In this case you're doing ~ 0 which will certainly give you a large number, in fact the largest possible unsigned int, since all bits will be set to 1.
(What result were you expecting?)
You are using an unsigned int for the operations, such that the inversion of small number becomes a large number because of leading 1 starting from the MSB. If you only want the representation is 8 bit only, you should use unsigned char for its storage.
But you cannot change a or b to unsigned char. Otherwise, cin >> a will put the number's ASCII code to a, not a number. For example, your input is 5, it puts 0x35 ('5'), not number 5.

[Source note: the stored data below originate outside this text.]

(* ===== verification/InodeIO.v ===== *)
(** * Reading and writing inside a file *)

From S2P Require Import Prelude Bitmap Cache CacheProof Inode InodeView InodeOps.

Lemma slice_fbyte V b q c x : V (blk V b (q / 512)) = Some x -> length x = 512%nat -> 0 <= c -> q mod 512 + c <= 512 ->
  take (Z.to_nat c) (drop (Z.to_nat (q mod 512)) x) = fbyte V b <$> seqZ q c.
Proof.
  intros Hx Hl Hc Hle. pose proof (Z.mod_pos_bound q 512 ltac:(lia)) as Hm. apply list_eq. intros k.
  rewrite list_lookup_fmap. destruct (decide (Z.of_nat k < c)).
  - rewrite lookup_take_lt, lookup_drop by lia. destruct (lookup_seqZ q c k (q + Z.of_nat k)) as [_ H]. rewrite H by lia. clear H. simpl.
    unfold fbyte, sec. replace ((q + Z.of_nat k) / 512) with (q / 512) by (Z.div_mod_to_equations; lia). rewrite Hx. simpl.
    replace ((q + Z.of_nat k) mod 512) with (q mod 512 + Z.of_nat k) by (Z.div_mod_to_equations; lia).
    replace (Z.to_nat (q mod 512 + Z.of_nat k)) with (Z.to_nat (q mod 512) + k)%nat by lia.
    rewrite list_lookup_total_alt. destruct (lookup_lt_is_Some_2 x (Z.to_nat (q mod 512) + k)) as [y Hy]; [lia|]. by rewrite Hy.
  - rewrite lookup_take_ge by lia. rewrite lookup_ge_None_2; [done|]. rewrite length_seqZ. lia.
Qed.

(** ** Writing *)

Lemma datab_inj V b n i j : NoDup (foot V b n) -> 0 <= i < n -> 0 <= j < n -> blk V b i = blk V b j -> i = j.
Proof.
  intros Hn Hi Hj E. unfold foot in Hn. apply NoDup_app in Hn as (_ & _ & Hn). unfold datab in Hn.
  assert (H : forall k, 0 <= k < n -> (blk V b <$> seqZ 0 n) !! Z.to_nat k = Some (blk V b k)).
  { intros k Hk. rewrite list_lookup_fmap. rewrite (proj2 (lookup_seqZ 0 n (Z.to_nat k) k)) by lia. done. }
  assert (Z.to_nat i = Z.to_nat j); [|lia]. eapply NoDup_lookup; [exact Hn|by apply H|rewrite E; by apply H].
Qed.

Lemma datab_metab V b n i : NoDup (foot V b n) -> 0 <= i < n -> blk V b i ∉ metab V b n.
Proof.
  intros Hn Hi Hin. unfold foot in Hn. apply NoDup_app in Hn as (_ & Hn & _). apply (Hn _ Hin). apply elem_of_datab. eauto.
Qed.

(** [V'] is [V] after [w] bytes of [buf] were written at [o] in a file of [n] blocks. *)
Record written (V V' : view) (b : list Z) (n o : Z) (buf : list Z) (w : Z) : Prop := {
  wt_other : forall t, t ∉ datab V b n -> V' t = V t;
  wt_valid : forall t, is_Some (V t) -> is_Some (V' t);
  wt_bytes : forall q, 0 <= q < 512 * n ->
    fbyte V' b q = if decide (o <= q < o + w) then buf !!! Z.to_nat (q - o) else fbyte V b q
}.

Lemma written_meta V V' b n o buf w : NoDup (foot V b n) -> written V V' b n o buf w -> forall t, t ∈ metab V b n -> V' t = V t.
Proof.
  intros Hn [H _ _] t Ht. apply H. intros Hd. unfold foot in Hn. apply NoDup_app in Hn as (_ & Hn & _). by apply (Hn t).
Qed.

Lemma written_refl V b n o buf : written V V b n o buf 0.
Proof. split; [done..|]. intros q Hq. by rewrite decide_False by lia. Qed.

Lemma written_app V V1 V2 b n o buf w c : NoDup (foot V b n) -> 0 <= w -> 0 <= c ->
  written V V1 b n o buf w -> written V1 V2 b n (o + w) (drop (Z.to_nat w) buf) c -> written V V2 b n o buf (w + c).
Proof.
  intros Hn Hw Hc H1 [K1 K2 K3]. pose proof (written_meta _ _ _ _ _ _ _ Hn H1) as Hm. destruct H1 as [J1 J2 J3].
  pose proof (datab_agree V V1 b n n ltac:(lia) Hm) as Hd. split.
  - intros t Ht. rewrite K1 by (by rewrite Hd). by apply J1.
  - auto.
  - intros q Hq. rewrite K3, J3 by done. repeat case_decide; try lia; try done.
    rewrite list_lookup_total_alt, lookup_drop, <- list_lookup_total_alt. f_equal. lia.
Qed.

If you don't want to change unsigned int of your code, you can do some minor enhancements
string BinaryToDecimal(unsigned int dec)
{
string binary = "";
float remainder = 0.0f;
dec &= 0xff; // only 8 bits you care about
while( dec != 0 )
{
....
But you are using while( dec !=0 ), which is buggy. If the result is already 0, then the function returns an empty string, not "0000". Instead, you should use a counter to count only for 8 bit.
for (int i = 0; i < 8; i++ ) {
if ((dec & 1) != 0)
binary.append("1");
else
binary.append("0");
dec >>= 1;
}
Also, using bit wise AND to test the bit is 0 or 1, and shift operation, is better than / and % operators.
Finally, for 8 bit 5 (0000_0101), its inversion is 250 (1111_1010), not 1010.